Since the highly contagious omicron variant emerged last year, Beijing has enforced a “zero-Covid policy,” which curbs the spread of the virus by closing borders whenever new cases are identified. As other countries gradually move away from mandatory shutdowns and travel limits, the policy is “becoming more entrenched in China, even as it upends the economy,” according to Bloomberg News. The policy uses a strategy of targeted lockdowns and mass testing to keep the virus at bay. Entire neighborhoods have been sealed off across the country.

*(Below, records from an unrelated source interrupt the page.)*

(** C8. Once [m_safety] is set, the verdict is safe, and no sequence of
    ticks -- with waits and message deliveries in between, a plan command of
    another system excepted -- sends a [safety_zone] request again;
    [m_safety] is still set afterwards. *)
Theorem no_second_safety_zone
    (es : list Event) (s s' : Task) (out : list Output) :
  m_safety s = true ->
  forallb (keeps_control system_id) es = true ->
  run' es s = (s', out) ->
  isSafe s = true /\ m_safety s' = true /\ existsb is_safety_zone out = false.
Proof.
  intros H Hk Hrun. split; [now apply isSafe_in_safety_mode |].
  change s' with (fst (s', out)). change out with (snd (s', out)) at 2.
  rewrite <- Hrun. clear Hrun s' out.
  revert s H. induction es as [| e es IH]; intros s H; [now split |].
  cbn [forallb] in Hk. apply andb_prop in Hk. destruct Hk as [Hk1 Hk2].
  destruct (step_in_safety_mode e s H Hk1) as [Hs Ho].
  destruct (IH Hk2 _ Hs) as [IH1 IH2].
  rewrite run_cons. cbn [fst snd]. split; [exact IH1 |].
  now rewrite existsb_app, Ho, IH2.
Qed.

End Handlers.

(** *** Holding station on a safe verdict *)

Lemma at_surface (s : Task) :
  MediumHandler.inWater (m_medium s) = true ->
  MediumHandler.isUnderwater (m_medium s) = false ->
  MediumHandler.isWaterSurface (m_medium s) = true.
Proof.
  unfold MediumHandler.inWater. intros H1 H2. now rewrite H2, orb_false_r in H1.
Qed.

(** C2. On a tick with all data seen, the vehicle in water and a safe
    verdict, either nothing is sent, or exactly one request is sent, followed
    by the report of active status, and then: keep-station or ascend is
    enabled, the vehicle is in service or error, plan control is idle,
    [m_issued] is set, and the plan is [surface] (underwater, ascend enabled,
    last outcome not failure), [sk] (at the surface, keep-station enabled,
    last outcome not failure), or [safety_surface] / [safety_sk] (same
    medium and flag, last outcome failure, fail timer overflowed and reset by
    the tick).  After a failure with the fail timer not overflowed nothing is
    sent.  Conversely the table is decided in full: with both flags off, or
    the vehicle not in service or error, or plan control not idle, the tick
    does nothing at all; with the flag of the current medium off it sends
    nothing and leaves [m_issued]; and in each of the four cases named above
    the tick does send that plan with the active status, sets [m_issued],
    and leaves the task object otherwise as it was but for the plan
    identifier and, on a retry, the fail timer reset. *)
Theorem task_safe_holds_station (s s' : Task) (out : list Output) :
  m_dr s = GOT_ALL ->
  MediumHandler.inWater (m_medium s) = true ->
  isSafe s = true ->
  call task s = (s', out) ->
  (hasFailed s = true -> Counter.overflow (m_fail_timer s) = false ->
   out = []) /\
  (out = [] \/
   exists id : string,
     out = [Dispatch (mkPG (op (m_pg s)) (cmd (m_pg s)) id (params (m_pg s)));
            EntityState ESTA_NORMAL CODE_ACTIVE] /\
     m_issued s' = true /\
     (sk (m_args s) = true \/ asc (m_args s) = true) /\
     m_serv_err s = true /\
     isIdle s = true /\
     ((id = "surface" /\
       MediumHandler.isUnderwater (m_medium s) = true /\
       asc (m_args s) = true /\ hasFailed s = false /\
       m_fail_timer s' = m_fail_timer s) \/
      (id = "sk" /\
       MediumHandler.isWaterSurface (m_medium s) = true /\
       sk (m_args s) = true /\ hasFailed s = false /\
       m_fail_timer s' = m_fail_timer s) \/
      (id = "safety_surface" /\
       MediumHandler.isUnderwater (m_medium s) = true /\
       asc (m_args s) = true /\ hasFailed s = true /\
       Counter.overflow (m_fail_timer s) = true /\
       m_fail_timer s' = Counter.reset (m_fail_timer s)) \/
      (id = "safety_sk" /\
       MediumHandler.isWaterSurface (m_medium s) = true /\
       sk (m_args s) = true /\ hasFailed s = true /\
       Counter.overflow (m_fail_timer s) = true /\
       m_fail_timer s' = Counter.reset (m_fail_timer s)))) /\
  ((sk (m_args s) = false /\ asc (m_args s) = false) \/
   m_serv_err s = false \/ isIdle s = false ->
   s' = s /\ out = []) /\
  ((if MediumHandler.isUnderwater (m_medium s)
    then asc (m_args s) else sk (m_args s)) = false ->
   out = [] /\ m_issued s' = m_issued s) /\
  (m_serv_err s = true -> isIdle s = true -> hasFailed s = false ->
   MediumHandler.isUnderwater (m_medium s) = true -> asc (m_args s) = true ->
   s' = set_issued true (with_plan_id "surface" s) /\
   out = [Dispatch (mkPG (op (m_pg s)) (cmd (m_pg s)) "surface"
                      (params (m_pg s)));
          EntityState ESTA_NORMAL CODE_ACTIVE]) /\
  (m_serv_err s = true -> isIdle s = true -> hasFailed s = false ->
   MediumHandler.isUnderwater (m_medium s) = false -> sk (m_args s) = true ->
   s' = set_issued true (with_plan_id "sk" s) /\
   out = [Dispatch (mkPG (op (m_pg s)) (cmd (m_pg s)) "sk"
                      (params (m_pg s)));
          EntityState ESTA_NORMAL CODE_ACTIVE]) /\
  (m_serv_err s = true -> isIdle s = true -> hasFailed s = true ->
   Counter.overflow (m_fail_timer s) = true ->
   MediumHandler.isUnderwater (m_medium s) = true -> asc (m_args s) = true ->
   s' = set_issued true
          (with_plan_id "safety_surface" (upd_fail_timer Counter.reset s)) /\
   out = [Dispatch (mkPG (op (m_pg s)) (cmd (m_pg s)) "safety_surface"
                      (params (m_pg s)));
          EntityState ESTA_NORMAL CODE_ACTIVE]) /\
  (m_serv_err s = true -> isIdle s = true -> hasFailed s = true ->
   Counter.overflow (m_fail_timer s) = true ->
   MediumHandler.isUnderwater (m_medium s) = false -> sk (m_args s) = true ->
   s' = set_issued true
          (with_plan_id "safety_sk" (upd_fail_timer Counter.reset s)) /\
   out = [Dispatch (mkPG (op (m_pg s)) (cmd (m_pg s)) "safety_sk"
                      (params (m_pg s)));
          EntityState ESTA_NORMAL CODE_ACTIVE]).
Proof.
  intros Hdr Hw Hsafe.
  rewrite call_task, Hdr, Hw, Hsafe.
  unfold hold_station, issue, with_plan_id. cbn.
  destruct (sk (m_args s)) eqn:Hsk, (asc (m_args s)) eqn:Hasc,
           (m_serv_err s) eqn:Hse, (isIdle s) eqn:Hidle,
           (hasFailed s) eqn:Hf,
           (Counter.overflow (m_fail_timer s)) eqn:Hov,
           (MediumHandler.isUnderwater (m_medium s)) eqn:Huw;
    cbn; intros E; injection E as <- <-;
    (split; [intros; try reflexivity; try discriminate |]);
    (split;
     [ try (left; reflexivity);
       right; eexists; (split; [reflexivity |]);
       repeat (split; [solve [reflexivity | auto] |]);
       pose proof (at_surface s Hw) as Hsurf;
       first [ left; now repeat split
             | right; left; now (repeat split; auto)
             | right; right; left; now repeat split
             | right; right; right; now (repeat split; auto) ]
     | ]);
    repeat match goal with
           | |- _ /\ _ => split
           | |- _ -> _ => intro
           | H : _ \/ _ |- _ => destruct H
           | H : _ /\ _ |- _ => destruct H
           end;
    try discriminate; reflexivity.
Qed.

(** C10 (as amended). On a tick with all data seen, the vehicle in water, a
    safe verdict, the vehicle in service or error, plan control idle and the
    last outcome a failure with the fail timer overflowed: if the vehicle is
    underwater with ascend disabled (keep-station enabled), or at the surface
    with keep-station disabled (ascend enabled), the tick resets the fail
    timer and sends nothing; besides the timer only the plan identifier of
    the request buffer is written, which is left as [safety_]. *)
Theorem failed_retry_resets_timer_only (s : Task) :
  m_dr s = GOT_ALL ->
  MediumHandler.inWater (m_medium s) = true ->
  isSafe s = true ->
  m_serv_err s = true ->
  isIdle s = true ->
  hasFailed s = true ->
  Counter.overflow (m_fail_timer s) = true ->
  (MediumHandler.isUnderwater (m_medium s) = true /\
   asc (m_args s) = false /\ sk (m_args s) = true) \/
  (MediumHandler.isWaterSurface (m_medium s) = true /\
   sk (m_args s) = false /\ asc (m_args s) = true) ->
  call task s =
    (with_plan_id "safety_" (upd_fail_timer Counter.reset s), []).
Proof.
  intros Hdr Hw Hsafe Hse Hidle Hf Hov Hgate.
  rewrite call_task, Hdr, Hw, Hsafe, Hse, Hidle, Hf, Hov.
  unfold hold_station. cbn.
  destruct Hgate as [(Huw & Hasc & Hsk) | (Hsurf & Hsk & Hasc)];
    rewrite Hsk, Hasc; cbn.
  - now rewrite Huw.
  - destruct (m_medium s); try discriminate Hsurf. reflexivity.
Qed.

(** *** Start-up *)

(** C9 (as amended). The constructor clears the readiness mask and sets
    [m_serv_err], [m_issued] and [m_safety] to false, but [m_is_near] to
    true; start-up does not change any of them. *)
Theorem new_Task_initial_state (cfg : Arguments) :
  let s := new_Task cfg in
  (m_dr s = GOT_NOTHING /\ m_serv_err s = false /\ m_issued s = false /\
   m_safety s = false /\ m_is_near s = true) /\
  (let s1 := fst (startup cfg) in
   m_dr s1 = m_dr s /\ m_serv_err s1 = m_serv_err s /\
   m_issued s1 = m_issued s /\ m_safety s1 = m_safety s /\
   m_is_near s1 = m_is_near s).
Proof. cbn. now repeat split. Qed.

In a note, analysts at U.S.-based investment bank Morgan Stanley pointed to liquidity issues for Macau’s once-powerful casino market. As reported in Inside Asian Gaming, net debt since 2019 has already increased fourfold, from $5 billion to $20 billion.
If the current travel restrictions are unchanged in 2022, that figure could grow to $25 billion, say analysts Praveen Choudhary, Gareth Leung and Thomas Allen. Their projection assumes that mass gaming revenue maintains the levels seen in March and April.
“If China’s travel easing gets delayed to 2H23, Macau’s net debt could rise another US$2 billion, to US$27 billion by end-2023, by our estimates,” the team wrote.
They also looked at the liquidity risks for each operator. With the exception of SJM Holdings, all are positioned to sustain 1Q22 cash burn rates, including development capex, for over two years based on current cash and undrawn liquidity.
“SJM’s cash could only be sustained for five months based on its 1Q22 burn rate, but with undrawn liquidity after refinancing, it could last for 20 months,” the analysts wrote.